**Work order:**
Exact reproduction required: the lines below from the line with "split; [done|]. eexists." to the line with "destruct (c_has_init y);", both ends included, and no others.
Entries provided START
(** Mounting. [iso9660_init] succeeds when a primary descriptor stands before the
    terminator, and else reports a bad format. Joliet names are used when there is a Joliet
    descriptor; the root directory is that of the last descriptor of either kind. *)
Theorem iso9660_init_exact s (ds := descriptors (world s) 16 16) : (forall p, (next s <= p)%nat -> heap s !! p = None) -> 32 * 2048 <= cap ->
  wp (iso9660_init E (Some dp)) (fun r s' => mounted s' /\ r = (if existsb is_primary ds then ISO9660_SUCCESS else ISO9660_ERR_BAD_FORMAT) /\
    has_joliet s' = existsb is_joliet ds /\
    forall b, root_of ds = Some b -> root_directory_extent s' = val b 158 4 /\ root_directory_size s' = val b 166 4) s.
Proof.
  intros Hfree Hcap. apply (init_scan 16); [done|lia].
Qed.

(** Bootable discs. A boot record of the El Torito format has its text at byte 7 and
    zeros from byte 75 on; [iso9660_get_boot_info] looks for the text at byte 88 and
    never finds it. *)
Theorem iso9660_boot_never_found s : mounted s -> 32 * 2048 <= cap ->
  (forall k, 16 <= k < 32 -> standard (sector (world s) k) = true -> type_of (sector (world s) k) = ISO9660_BOOT_RECORD -> byte (world s) (k * 2048 + 88) = 0) ->
  wp (iso9660_get_boot_info E) (fun r s' => same s s' /\ r = (ISO9660_ERR_NOT_FOUND, (None, None))) s.
Proof.
  intros Hm Hcap Hboot. unfold iso9660_get_boot_info, ISO9660_SECTOR_SIZE.
  assert (forall n k buf s1, same s s1 -> 16 <= k -> k + Z.of_nat n = 32 -> length buf = 2048%nat ->
    wp (scan_boot E n k buf) (fun r s' => same s s' /\ r = (ISO9660_ERR_NOT_FOUND, (None, None))) s1) as Hscan; [|apply Hscan; [reflexivity|lia|lia|apply fresh_sector]].
  induction n as [|n IH]; intros k buf s1 H1 Hk Hn Hl; cbn [scan_boot]; wp_steps; [by split|]. apply scan_read; [by eapply iso_same_mounted|split; lia|done|].
  intros s2 H2. cbn [fst snd Z.eqb negb]. rewrite (moved_sector _ _ _ _ H1). set (b := sector (world s) k).
  assert (length b = 2048%nat) as Hb by apply iso_sector_length. assert (same s s2) as H02 by by etrans. wp_steps. apply standard_id_spec; [done|].
  specialize (IH (k + 1) b s2 H02 ltac:(lia) ltac:(lia) Hb). destruct (standard b) eqn:Hstd; cbn [negb]; [|done]. wp_steps. apply sector_num; [done|lia|lia|]. fold (type_of b).
  destruct (Z.eqb_spec (type_of b) ISO9660_BOOT_RECORD) as [Ht|Ht].
  - wp_steps. apply wp_bytes_in; [lia|lia|]. rewrite bool_decide_eq_false_2; [done|]. intros Heq. specialize (Hboot k ltac:(lia) Hstd Ht).
    assert (b !! 88%nat = Some (byte (world s) (k * 2048 + 88))) as H88 by (unfold b, sector, run; rewrite list_lookup_fmap, lookup_seqZ_lt by lia; done).
    change (Z.to_nat 88) with 88%nat in Heq. rewrite (drop_S _ _ _ H88) in Heq. change (Z.to_nat 23) with 23%nat in Heq. cbn [take] in Heq. injection Heq as Heq _. lia.
  - destruct (Z.eqb_spec (type_of b) ISO9660_TERMINATOR); [by wp_steps|done].
Qed.

End Volume.

(** ** A disc in memory *)

(** A device is what it stores; it has blocks of 512 bytes and 48 sectors in all. *)
Definition ram : env (D := Z -> Z) :=
  mk_env (fun _ _ => Some (VfsCache.mk_device 512 true false false))
    (fun _ pos n w => (n, map (fun o => w o mod 256) (seqZ (pos * 512) (n * 512)), w)) (fun _ n => Some (replicate (Z.to_nat n) 0)) (fun _ => 170).

Abbreviation ram_byte := (fun (w : Z -> Z) o => w o mod 256).
Lemma device_class_register_spec c y s : inv s -> cls s !! c = Some y -> wp (device_class_register E (Some c)) (fun _ s' => inv s') s.
Proof.
  intros (K & vs & cs & V) Hy. pose proof (v_linked _ _ _ _ V) as L. unfold device_class_register. wp_steps. eapply wp_cls_at; [done|]. wp_steps.
  eapply find_class_spec; [apply L|eapply chain_size; apply L|]. intros r Hr. destruct r; wp_steps; [by exists K, vs, cs|].
  assert (c ∉ cs) as Hc by (intros Hin; specialize (Hr eq_refl c y Hin Hy); by rewrite bool_decide_eq_true_2 in Hr).
  assert (forall k i0, wp (change_cls c (set_c_next (classes s)) ;;; modify (set_classes (Some c)) ;;; (if c_has_init y then _ <- class_init E c ;; ret tt else ret tt) ;;; ret DEVICE_OK) (fun _ s' => inv s')
     (set_cls (<[c := set_c_id k y]> (cls s)) (set_next_class_id i0 s))) as Hrest.
  { intros k i0. wp_steps. eapply wp_change_cls; [cbn; by rewrite lookup_insert_eq|]. wp_steps. cbn [cls set_cls set_next_class_id]. rewrite insert_insert_eq. set (s1 := set_classes _ _).
    assert (forall w, inv (set_world w s1)) as Hinv.
    { intros w. exists K, vs, (c :: cs). apply inv_world. destruct V as [V1 V2 V3 V4 [L1 L2 L3 L4 L5 L6 L7]]. split; [done|done|done|by apply (tree_ext s)|]. split; cbn; [done|done|done| |by apply NoDup_cons|done|done].
      split; [done|]. eexists. rewrite lookup_insert_eq. split; [done|]. by apply chain_insert. }
    destruct (c_has_init y); wp_steps; [|specialize (Hinv (world s1)); by destruct s1]. apply wp_quiet; [apply h_class_init|]. intros r w. by wp_steps. }
  destruct (c_id y =? 0).
  - wp_steps. eapply wp_change_cls; [done|]. exact (Hrest (next_class_id s) (u32 (next_class_id s + 1))).
  - wp_steps. specialize (Hrest (c_id y) (next_class_id s)). apply wp_bind in Hrest. replace (set_c_id (c_id y) y) with y in Hrest by by destruct y. rewrite insert_id in Hrest by done.
    destruct s; exact Hrest.
Qed.

Lemma unlink_class_spec c Q s : forall rest pre cur fuel, chain c_next (cls s) (classes s) (pre ++ rest) -> NoDup (pre ++ rest) -> chain c_next (cls s) cur rest -> (length rest <= fuel)%nat ->
  Q false s -> (forall h m r1 r2, pre ++ rest = r1 ++ c :: r2 -> chain c_next m h (r1 ++ r2) -> is_Some (m !! c) -> Q true (set_classes h (set_cls m s))) -> wp (unlink_class fuel (last pre) cur c) Q s.
Proof.
  induction rest as [|k rest IH]; intros pre cur fuel Hall Hnd Hc Hf HN HS.
  { cbn in Hc. subst cur. destruct fuel; cbn [unlink_class]; by wp_steps. }
  pose proof Hc as (-> & y & Hy & Hrest). destruct fuel as [|fuel]; [cbn in Hf; lia|]. cbn [unlink_class]. wp_steps. eapply wp_cls_at; [done|].
  destruct (bool_decide_reflect (k = c)) as [->|Hne].
  - destruct pre as [|u pre _] using rev_ind; cbn [last].
    + wp_steps. specialize (HS (c_next y) (cls s) [] rest eq_refl Hrest (mk_is_Some _ _ Hy)). by destruct s.
    + rewrite last_snoc. destruct (chain_in _ _ _ _ u Hall) as [yu Hu]; [set_solver|]. wp_steps. eapply wp_change_cls; [done|]. wp_steps. rewrite <- app_assoc in *. cbn [app] in *.
      specialize (HS (classes s) (<[u := set_c_next (c_next y) yu]> (cls s)) (pre ++ [u]) rest). rewrite <- !app_assoc in HS. destruct s; apply HS; [done|apply (chain_skip c_next (set_c_next (c_next y)) _ _ c _ y); done|].
      cbn. destruct (decide (u = c)) as [->|Hne]; [rewrite lookup_insert_eq; by eexists|rewrite lookup_insert_ne by done; by eexists].
  - assert (last (pre ++ [k]) = Some k) as <- by apply last_snoc. replace (pre ++ k :: rest) with ((pre ++ [k]) ++ rest) in * by (by rewrite <- app_assoc). apply IH; [done|done|done|cbn in Hf; lia|done|done].
Qed.

Definition drop_class (c : nat) (x : device) : device := if bool_decide (class_of x = Some c) then set_class_of None x else x.

Lemma detach_classes_spec c s : live s -> wp (mfor (seq 0 MAX_DEVICES) (detach_class c)) (fun _ s' => exists m, s' = set_dev m s /\ mapped s (drop_class c) (length (devices s)) m) s.
Proof.
  intros V. assert (wp (mfor (seq 0 MAX_DEVICES) (detach_class c)) (fun _ s' => exists m, s' = set_dev m s /\ mapped s (drop_class c) (length (devices s)) m) (set_dev (dev s) s)) as Hw; [|by destruct s].
  apply sweep_spec; [| | |by apply live_slot|by rewrite (proj1 V)|by apply mapped_none].
  - intros x. unfold drop_class. destruct (bool_decide_reflect (class_of x = Some c)) as [He|He]; [done|]. by rewrite bool_decide_eq_false_2.
  - intros i s' Q He HQ. unfold detach_class. wp_steps. rewrite He. cbn [deref]. by wp_steps.
  - intros i d x s' Q He Hx HQ. unfold detach_class. wp_steps. rewrite He. cbn [deref]. wp_steps. eapply wp_dev_at; [done|]. unfold drop_class in HQ. case_if.
    + eapply wp_change_dev; [done|]. done.
    + wp_steps. rewrite insert_id in HQ by done. by destruct s'.
Qed.

Lemma device_class_unregister_spec c s : inv s -> is_Some (cls s !! c) -> wp (device_class_unregister E (Some c)) (fun _ s' => inv s') s.
Proof.
  intros (K & vs & cs & V) [y Hy]. pose proof (v_linked _ _ _ _ V) as L. unfold device_class_unregister. wp_steps.
  apply (unlink_class_spec c _ s cs []); [apply L|apply L|apply L|eapply chain_size; apply L| |].
  - wp_steps. eapply wp_cls_at; [done|]. wp_steps. by exists K, vs, cs.
  - cbn [app]. intros h m r1 r2 Hcs Hc [y1 Hy1]. set (s1 := set_classes h (set_cls m s)). wp_steps. eapply wp_cls_at; [done|]. wp_steps.
    assert (forall w, wp (mfor (seq 0 MAX_DEVICES) (detach_class c)) (fun _ s' => inv s') (set_world w s1)) as Hsweep.
    { intros w. assert (live (set_world w s1)) as Hlive by (destruct (inv_live _ _ _ _ V); by split). eapply wp_mono; [by apply detach_classes_spec|]. cbn beta.
      intros _ s' (m' & -> & Hm'). exists K, vs, (r1 ++ r2). destruct V as [V1 V2 V3 V4 V5]. split; [done|done|done| |].
      - apply (mapped_tree _ (drop_class c)); [|done|by apply (tree_ext s)]. intros x. unfold drop_class. by case_if.
      - pose proof (l_nodup_c _ _ _ _ L) as Hnd. rewrite Hcs in Hnd. assert (NoDup (c :: r1 ++ r2)) as [_ Hnd']%NoDup_cons by (by rewrite Permutation_middle).
        assert (forall d x', d ∈ reg s -> m' !! d = Some x' -> exists x, dev s !! d = Some x /\ driver x' = driver x /\ ops x' = ops x) as Hinv.
        { intros d x' Hd Hx'. destruct (mapped_all _ _ _ _ _ Hm' Hx') as (x & Hx & ->). exists x. split; [done|]. case_decide; [|done]. unfold drop_class. by case_if. }
        split; cbn; [apply L|apply L|apply L|done|done| |]; intros d x' u Hd Hx'; destruct (Hinv d x' Hd Hx') as (x & Hx & E1 & E2); rewrite ?E1, ?E2; [by apply (l_driver _ _ _ _ L d x)|by apply (l_ops _ _ _ _ L d x)]. }
    destruct (c_has_exit y1); wp_steps.
    + apply wp_quiet; [apply h_class_exit|]. intros r w. wp_steps. eapply wp_mono; [apply Hsweep|]. cbn beta. intros _ s' H'. by wp_steps.
    + specialize (Hsweep (world s1)). replace (set_world (world s1) s1) with s1 in Hsweep by by destruct s. eapply wp_mono; [exact Hsweep|]. cbn beta. intros _ s' H'. by wp_steps.
Qed.

(** ** Searches and operations *)

(** The result of a search is a device that passes the test, or none does. *)
Definition answers s (test : device -> bool) (l : list (option nat)) (r : option nat) : Prop :=
  match r with
  | Some d => Some d ∈ l /\ exists x, dev s !! d = Some x /\ test x = true
  | None => forall d x, Some d ∈ l -> dev s !! d = Some x -> test x = false
  end.

Lemma answers_cons s test e l r : (forall d x, e = Some d -> dev s !! d = Some x -> test x = false) -> answers s test l r -> answers s test (e :: l) r.
Proof. intros He Hr. destruct r as [d|]; cbn in *; [set_solver|]. intros d x [Hd|Hd]%elem_of_cons Hx; [by eapply He|by eapply Hr]. Qed.

Lemma dev_search_spec test l s : (forall d, Some d ∈ l -> is_Some (dev s !! d)) -> wp (search test l) (fun r s' => s' = s /\ answers s test l r) s.
Proof.
  induction l as [|e l IH]; intros Hl; cbn [search]; [wp_steps; split; [done|]; cbn; set_solver|].
  assert ((forall d x, e = Some d -> dev s !! d = Some x -> test x = false) -> wp (search test l) (fun r s' => s' = s /\ answers s test (e :: l) r) s) as Hnext.
  { intros He. eapply wp_mono; [apply IH; intros d Hd; apply Hl; set_solver|]. cbn beta. intros r s' [-> Hr]. split; [done|]. by apply answers_cons. }
  destruct e as [d|]; [|by apply Hnext]. destruct (Hl d) as [x Hx]; [set_solver|]. wp_steps. eapply wp_dev_at; [done|]. destruct (test x) eqn:Ht.
  - wp_steps. split; [done|]. split; [set_solver|by exists x].
  - apply Hnext. intros d' x' [= <-] Hx'. congruence.
Qed.

Lemma collect_spec t max l : forall count result s, (forall d, Some d ∈ l -> is_Some (dev s !! d)) -> 0 <= count -> max <= Z.of_nat (length result) ->
  wp (collect t max l count result) (fun _ s' => s' = s) s.
Proof.
  induction l as [|e l IH]; intros count result s Hl Hc Hm; cbn [collect]; [by wp_steps|]. assert (forall d, Some d ∈ l -> is_Some (dev s !! d)) as Hl' by (intros d Hd; apply Hl; set_solver).
  destruct (Z.leb_spec max count); [by wp_steps|]. destruct e as [d|]; [|by apply IH]. destruct (Hl d) as [x Hx]; [set_solver|]. wp_steps. eapply wp_dev_at; [done|]. case_if; [|by apply IH].
  rewrite arr_set_some by lia. cbn [deref]. wp_steps. apply IH; [done|lia|by rewrite length_insert].
Qed.

Lemma perform_spec k d args s : inv s -> d ∈ reg s -> wp (perform E k d args) (fun _ s' => inv s') s.
Proof.
  intros (K & vs & cs & V) Hd. pose proof (v_linked _ _ _ _ V) as L. destruct (proj2 (inv_live _ _ _ _ V) d Hd) as [x Hx]. unfold perform. wp_steps. eapply wp_dev_at; [done|].
  destruct (ops x) as [o|] eqn:Ho; wp_steps; [|by exists K, vs, cs]. apply has_op_spec.
  - intros v ->. eapply chain_in; [apply L|]. apply (l_driver _ _ _ _ L d x v Hd Hx). by apply (l_ops _ _ _ _ L d x v Hd Hx).
  - intros b. destruct b; wp_steps; [|by exists K, vs, cs]. apply wp_quiet; [apply h_operation|]. intros r w. exists K, vs, cs. by apply inv_world.
Qed.

(** ** Histories *)

(** The root device after [device_manager_init]. *)
Lemma device_manager_init_spec s : drivers s = None -> classes s = None -> wp (device_manager_init E) (fun r s' => r = DEVICE_OK /\ inv s') s.
Proof.
  intros Hd Hc. unfold device_manager_init, device_init_root. wp_steps. set (s0 := set_num_devices 0 _). destruct (h_alloc s0) as (r & -> & _). wp_steps.
  unfold device_register. wp_steps. cbn [num_devices devices dev root_device set_dev set_root_device set_num_devices s0]. set (x := mk_device _ _ _ _ _ _ _ _ _ _ _ _ _ _).
  change (Z.of_nat MAX_DEVICES <=? 0) with false. cbv iota. wp_steps. eapply wp_dev_at; [cbn; by rewrite lookup_insert_eq|]. wp_steps. rewrite bool_decide_eq_true_2 by done.
  change ((id x =? 0) && negb true) with false. cbv iota. wp_steps. change (seq 0 (Z.to_nat 0)) with (@nil nat). cbn [mfor]. wp_steps. set (s1 := set_dev _ _). change (devices s1) with (replicate MAX_DEVICES (@None nat)).
  change (free_slot (replicate MAX_DEVICES None) 0) with (Some 0%nat). cbv iota. wp_steps. lazymatch goal with |- wp _ _ ?t => set (s2 := t) end. assert (dev s2 !! r = Some x) as Hx by (cbn; by rewrite lookup_insert_eq).
  unfold attach_driver, attach_parent, make_path, device_find_driver. wp_steps. eapply wp_dev_at; [done|]. cbn [driver x]. wp_steps. eapply wp_dev_at; [done|]. cbn [driver x]. wp_steps.
  change (drivers s2) with (drivers s). rewrite Hd. destruct (size (drv s2)); cbn [first_driver]; wp_steps; (eapply wp_dev_at; [done|]; cbn [parent x]; wp_steps;
    rewrite bool_decide_eq_true_2 by done; wp_steps; eapply wp_dev_at; [done|]; cbn [parent x]; wp_steps; split; [done|]; exists (fun _ => []), [], [];
    apply (inv_table s2 [r]); [done|apply NoDup_singleton|done|done|by apply (tree_single s2 r x)|]; split; cbn; [done|constructor|set_solver|done|constructor| |];
    intros d y v ->%list_elem_of_singleton; rewrite lookup_insert_eq; by intros [= <-]).
Qed.

(** The calls of the manager. *)
Inductive call : Type :=
| Register (d : option nat) | Unregister (d : option nat)
| DriverRegister (v : option nat) | DriverUnregister (v : option nat)
| ClassRegister (c : option nat) | ClassUnregister (c : option nat)
| FindByName (n : option (list Z)) | FindById (n : Z) | FindByType (t : Z) (result : option (list (option nat))) (max : Z)
| FindDriver (d : option nat) | ClassByName (n : option (list Z)) | ClassById (n : Z)
| Open (d : option nat) (fl : Z) | Close (d : option nat) | Read (d : option nat) (buffer n offset : Z)
| Write (d : option nat) (buffer n offset : Z) | Ioctl (d : option nat) (request arg : Z)
| CreateNode (d : option nat) | RemoveNode.

Definition run_call (c : call) : M (manager (D := D)) unit :=
  match c with
  | Register d => _ <- device_register E d ;; ret tt
  | Unregister d => _ <- device_unregister E d ;; ret tt
  | DriverRegister v => _ <- device_driver_register E v ;; ret tt
  | DriverUnregister v => _ <- device_driver_unregister E v ;; ret tt
  | ClassRegister c => _ <- device_class_register E c ;; ret tt
  | ClassUnregister c => _ <- device_class_unregister E c ;; ret tt
  | FindByName n => _ <- device_find_by_name n ;; ret tt
  | FindById n => _ <- device_find_by_id n ;; ret tt
  | FindByType t result max => _ <- device_find_by_type t result max ;; ret tt
  | FindDriver d => _ <- device_find_driver E d ;; ret tt
  | ClassByName n => _ <- device_class_find_by_name n ;; ret tt
  | ClassById n => _ <- device_class_find_by_id n ;; ret tt
  | Open d fl => _ <- device_open E d fl ;; ret tt
  | Close d => _ <- device_close E d ;; ret tt
  | Read d b n o => _ <- device_read E d b n o ;; ret tt
  | Write d b n o => _ <- device_write E d b n o ;; ret tt
  | Ioctl d r a => _ <- device_ioctl E d r a ;; ret tt
  | CreateNode d => _ <- device_create_node d ;; ret tt
  | RemoveNode => _ <- device_remove_node ;; ret tt
  end.
(* ===== verification/Paging.v ===== *)
(** * Paging ([memory/paging.c])

    Physical memory, its page frames and the page tables of the processor. Memory is a
    function from the addresses of 32-bit words to words, [memsize] bytes of it are there.
    Everything the code keeps behind a pointer is in it: the page directories, the page
    tables and the array [page_info_array] that says which frame is free, so that an
    operation that clears a frame clears what is in it. The other variables of the file are
    members of [machine].

    Once paging is on, every access of the code goes through the tables of CR3 ([walk]), as
    the processor's does; an address they do not map is a [Fault], as is one outside memory.
    The processor caches no translation in the model. [invlpg] is recorded in [invalidated],
    the last address first. Words are aligned and so are the pages that are cleared or
    copied; an unaligned pointer is a [Fault].

    The kernel may write to read-only pages: the code does not set CR0.WP. [paging_mutex] is
    the number of times the running task holds the mutex, as for the re-entrant mutex of
    [kernel/sync.c] while no other task wants it. The address of a fault and the error code
    the processor pushes are arguments, as is [terminate_process], which is not in the
    repository. *)

From Stdlib Require Import ZArith Lia String.
From stdpp Require Import base tactics option numbers list strings.
From S2P Require Import Prelude.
Entries provided END
**Task result:**
      split; [done|]. eexists. rewrite lookup_insert_eq. split; [done|]. by apply chain_insert. }
    destruct (c_has_init y); wp_steps; [|specialize (Hinv (world s1)); by destruct s1]. apply wp_quiet; [apply h_class_init|]. intros r w. by wp_steps. }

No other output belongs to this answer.